What is Onboarding?
Onboarding is NHS Digital’s process for allowing ‘Connecting Systems’ to integrate with National Services. Connecting Systems are developed by technology partners to provide healthcare organisations and individuals with access to National Services, in support of the provision of direct care.
Which Services does it apply to?
The NHS Digital Services and APIs that currently follow the Onboarding process include:
- Spine Mini Service Provider for Personal Demographics Service (SMSP-PDS)
- Electronic Referrals Service (e-RS)
- Electronic Prescription Service (EPS) Prescription Tracker
- GP Connect capabilities e.g. HTML and Appointments
- NHS login
- NHS App
What is the purpose of the Onboarding process?
The Onboarding process is risk-based and:
- assesses the technical conformance of the Connecting System with the integration standards and requirements of the Service
- requires self-declared compliance with specified standards for data protection, clinical safety, information governance and security.
The aim of the Onboarding process is for all parties to work together to ensure the safe and secure transmission and/or sharing of data for healthcare purposes.
Who is involved in Onboarding?
The parties involved are:
- NHS Digital: the owner of the National Service.
- Connecting Party: an individual or organisation that develops, owns, and maintains the Connecting System that connects to one or more National Service(s). The term partner or supplier is also used.

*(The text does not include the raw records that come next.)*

(* ===== verification/PolicyEval.v ===== *)
(** The decision on a connection: which grants cover a target, and the terms of
the session they allow (src/internal/policy/policy.go, from TargetRef to
evaluate). *)
From S2P Require Import Prelude Protocol Policy.
Local Open Scope Z_scope.

Record TargetRef := {
  tKind : string;
  tID : string;
  tASGID : string;
  tTags : gmap string string;
}.

(** The id a grant's named targets are matched against. *)
Definition ref_id (t : TargetRef) : string :=
  if bool_decide (tKind t = KindAutoscaling) then tASGID t else tID t.

(** Every key present with one of its values. *)
Definition matches (m : TagMatch) (tags : gmap string string) : bool :=
  if (size (Match m) =? 0)%nat then false
  else forallb (λ kv, match tags !! kv.1 with
                      | None => false
                      | Some got => contains kv.2 got
                      end) (map_to_list (Match m)).

Definition Covers (g : Grant) (t : TargetRef) (proto : string) : bool :=
  if negb (bool_decide (Kind g = tKind t)) || negb (KindServes (Kind g) proto) then false
  else
    let id := ref_id t in
    if negb (bool_decide (id = "")) &&
       existsb (λ gt, bool_decide (gtID gt = id) && contains (gtProtocols gt) proto) (Targets g)
    then true
    else match Tags g with
         | None => false
         | Some m => contains (tmProtocols m) proto && matches m (tTags t)
         end.

Definition selects (g : Grant) (t : TargetRef) : bool :=
  if negb (bool_decide (Kind g = tKind t)) then false
  else
    let id := ref_id t in
    if negb (bool_decide (id = "")) && existsb (λ gt, bool_decide (gtID gt = id)) (Targets g)
    then true
    else match Tags g with None => false | Some m => matches m (tTags t) end.

(** The id a grant of this kind would name the target or group by. *)
Definition wanted (g : Grant) (targetID asgID : string) : string :=
  if bool_decide (Kind g = KindAutoscaling) then asgID else targetID.

(** Whether a grant names it, by id. *)
Definition names (targetID asgID : string) (g : Grant) : bool :=
  let want := wanted g targetID asgID in
  negb (bool_decide (want = "")) && existsb (λ gt, bool_decide (gtID gt = want)) (Targets g).

Definition References (p : Policy) (targetID asgID : string) : bool :=
  existsb (names targetID asgID) (Grants p).

Definition set_targets (g : Grant) (ts : list GrantTarget) : Grant := {|
  gID := gID g; Kind := Kind g; Targets := ts; Tags := Tags g; Access := Access g;
  SignIn := SignIn g; RequireMFA := RequireMFA g; AllowClipboard := AllowClipboard g;
  AllowFileTransfer := AllowFileTransfer g; AllowDevTools := AllowDevTools g;
  IdleTimeoutMinutes := IdleTimeoutMinutes g; MaxSessionMinutes := MaxSessionMinutes g;
  TimeWindows := TimeWindows g; RetentionDays := RetentionDays g |}.

(** The loop of WithoutTarget: the grants kept, how many went, whether anything
changed. *)
Fixpoint without_target (l : list Grant) (targetID asgID : string) : list Grant * nat * bool :=
  match l with
  | [] => ([], 0%nat, false)
  | g :: l =>
      let '(grants, removed, changed) := without_target l targetID asgID in
      if names targetID asgID g then
        let g' := set_targets g (filter (λ t, gtID t ≠ wanted g targetID asgID) (Targets g)) in
        if bool_decide (Targets g' = []) && negb (bool_decide (is_Some (Tags g')))
        then (grants, S removed, true)
        else (g' :: grants, removed, true)
      else (g :: grants, removed, changed)
  end.

Definition WithoutTarget (p : Policy) (targetID asgID : string) : list Grant * nat * bool :=
  without_target (Grants p) targetID asgID.

Definition HasSubject (p : Policy) (kind id : string) : bool :=
  bool_decide ({| sKind := kind; sID := id |} ∈ Subjects p).

Record GrantRef := { rPolicyID : string; rPolicyName : string; rGrantID : string }.

Inductive Reason := NoReason | NoPolicy | ProtocolNotAllowed | OutsideWindow.

Record Decision := {
  Allowed : bool;
  Reason_ : Reason;
  dPolicy : option Policy;
  dGrantID : string;
  dGrants : list GrantRef;
  IdleTimeout : duration;
  MaxSession : duration;
  dRetentionDays : Z;
  dAllowClipboard : bool;
  dAllowFileTransfer : bool;
  dAllowDevTools : bool;
  dRequireMFA : bool;
  RequireApproval : bool;
  SignInTarget : bool;
  SignInOwn : bool;
}.

(** A grant with the policy it comes from. *)
Abbreviation decider := (Policy * Grant)%type.

(** The first loop: the reason so far, and the grants that admit. *)
Record Collected := { reason : Reason; standing : list decider; approval : list decider }.

Definition collect_grant `{TimeZones} (t : TargetRef) (proto : string) (now : time) (windows : bool)
    (p : Policy) (c : Collected) (g : Grant) : Collected :=
  if negb (Covers g t proto) then
    if selects g t then {| reason := ProtocolNotAllowed; standing := standing c; approval := approval c |} else c
  else if windows && negb (bool_decide (TimeWindows g = [])) && negb (anyOpen (TimeWindows g) now) then
    {| reason := OutsideWindow; standing := standing c; approval := approval c |}
  else if bool_decide (Access g = AccessApproval) then
    {| reason := reason c; standing := standing c; approval := approval c ++ [(p, g)] |}
  else {| reason := reason c; standing := standing c ++ [(p, g)]; approval := approval c |}.

Definition collect_policy `{TimeZones} (t : TargetRef) (proto : string) (now : time) (windows : bool)
    (c : Collected) (p : Policy) : Collected :=
  if negb (Enabled p) then c else foldl (collect_grant t proto now windows p) c (Grants p).

Definition collect `{TimeZones} (policies : list Policy) (t : TargetRef) (proto : string) (now : time)
    (windows : bool) : Collected :=
  foldl (collect_policy t proto now windows) {| reason := NoPolicy; standing := []; approval := [] |} policies.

- End User Organisation: the recipient or commissioning body wishing to use or commission a Connecting System to access National Service(s). The End User Organisation often represents individual end users e.g. healthcare professionals or patients.
What are the main documents used during Onboarding?

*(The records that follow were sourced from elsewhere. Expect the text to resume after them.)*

(* ===== verification/AccessFlow.v ===== *)
(** Who is admitted, and how access is requested, approved and taken away:
src/internal/access/gate.go and the lifecycle handlers of handlers.go, over the
repository of Access.v and the policy decision of PolicyEval.v.

What the handlers ask of other components (the caller's policies, the target
and group inventory, whether an account has an authenticator) is the record
[World]; each step of a history carries its own, so a theorem over histories
holds while policies and inventory change between steps. *)
From Stdlib Require Import Sorted.
From S2P Require Import Prelude GoText Protocol Policy PolicyEval Access.
Local Open Scope Z_scope.

(** * The admission gate *)

(** The gate's dependencies; [None] is a nil field, [Err] a failing store. *)
Record Gate := {
  gPolicies : string → result unit (list Policy);
  gGrants : option (string → string → string → string → time → result unit bool);
  gMFAEnrolled : option (string → result unit bool);
}.

Inductive Code := CodePolicyDenied | CodeApprovalRequired | CodeMFARequired.

#[export] Instance Code_eq_dec : EqDecision Code.
Proof. solve_decision. Defined.

Inductive Admission :=
| LetIn (d : Decision)
| Refused (d : Decision) (c : Code)
| Failed.
(* ===== verification/AuditLog.v ===== *)
(** The stored audit log: src/internal/audit/store.go (Record, the walk, the
anchor and sequence checks, Reseal, List and the exporter's feed) and anchor.go.

The table [audit_events] is a list of rows in id order, which is the order of
its primary key and of every query here; [audit_anchors] likewise.  A writing
operation holds the log's mutex and one transaction (with an advisory lock on
PostgreSQL), so it is one step.  Reads that fail for I/O reasons return an error
and no result; the model is of the reads that succeed. *)
From Stdlib Require Import Sorted.
From S2P Require Import Prelude GoText Strconv Sha256 Clock Json AuditChain.
Local Open Scope Z_scope.

Inductive Driver := DriverPostgres | DriverSQLite.

(** * Anchors *)

Record Anchor := {
  aID : Z;
  EventID : Z;
  aHash : string;
  CreatedAt : time;
  MAC : string;
}.

Definition zero_time : time := -62135596800 * Second.
Definition zero_anchor : Anchor := {| aID := 0; EventID := 0; aHash := ""; CreatedAt := zero_time; MAC := "" |}.

Definition anchorDomain : bytes := to_bytes "zanskar-audit-anchor-v1" ++ [byte_of 10].

(** What an anchor's MAC covers. *)
Definition mac_input (a : Anchor) : bytes :=
  anchorDomain ++ FormatInt (EventID a) ++ byte_of 10 :: to_bytes (aHash a) ++ byte_of 10 :: FormatRFC3339Nano (CreatedAt a).

Definition mac (a : Anchor) (key : bytes) : string := Hex.EncodeToString (Sha.Hmac key (mac_input a)).

(** [hmac.Equal] is equality of bytes. *)
Definition Signed (a : Anchor) (key : bytes) : bool :=
  negb (bool_decide (key = [])) && bool_decide (to_bytes (mac a key) = to_bytes (MAC a)).

Definition sp : bytes := [byte_of 32].

Definition Line (a : Anchor) : bytes :=
  to_bytes "anchor" ++ sp ++ FormatInt (EventID a) ++ sp ++ to_bytes (aHash a) ++ sp ++ FormatRFC3339Nano (CreatedAt a)
  ++ sp ++ to_bytes (MAC a).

All parties have responsibilities and obligations for Information Governance, Data Protection, Information Security, clinical risk management and incident management. These are outlined in the following:
Each National Service also has a web page or portal, that contains the technical, functional, and non-functional standards and requirements that a Connecting System must meet in order to integrate to the National Service.
Finally, there is a Supplier Conformance Assessment List (SCAL), currently presented as a workbook. This is completed by the Connecting Party to create a record of the technical conformance of its Connecting System with the technical requirements of the National Service being integrated. It also contains declarations of organisational compliance with standards, regulations, and policies.
Examples of all documents are provided below are for information only. When you begin the Onboarding process for a National Service, you will be guided how to complete these documents.
- Supplier Conformance Assessment List (SCAL): completed by the Connecting Party during as a record of technical conformance
- Connection Agreement: signed by the Connecting Party each time a National Service is integrated with its Connecting System.
- Appendix 1A: End User Organisation Acceptable Use Policy (AUP) to be shared with all End User Organisations by the Connecting Party.
- Appendix 2A: Data Processing Form for the Connecting Party to detail the processing to be performed.
Special Terms for data protection relationships
The following Appendices will apply depending on the data protection relationships for the Service and parties involved:
Appendix 2B: Connecting Party as the Processor where NHS Digital is Controller e.g. where NHS Digital has a direction for a programme and the Connecting Party is a private sector supplier providing services pursuant to that programme.
Appendix 2C: Data protection relationship between Connecting Party and End User Organisation(s) e.g. where the Connecting Party is a processor to the End User Organisation but there is no data protection relationship between NHS Digital and the Connecting Party.
Appendix 2D: Connecting Party as Controller (Independently or Jointly with others) e.g. where Connecting Party is an NHS entity, and is a controller jointly with other NHS entities.
Appendix 2E: Connecting Party as Joint Controller with NHS Digital; NHS Digital lead on activity.
Appendix 2F: Connecting Party as Joint Controller with NHS Digital; Connecting Party as lead on activity e.g. when the Connecting Party is an NHS entity and working jointly with NHS Digital who has a direction in relation to the data, and there is a joint purpose or means in relation to the delivery of the programme.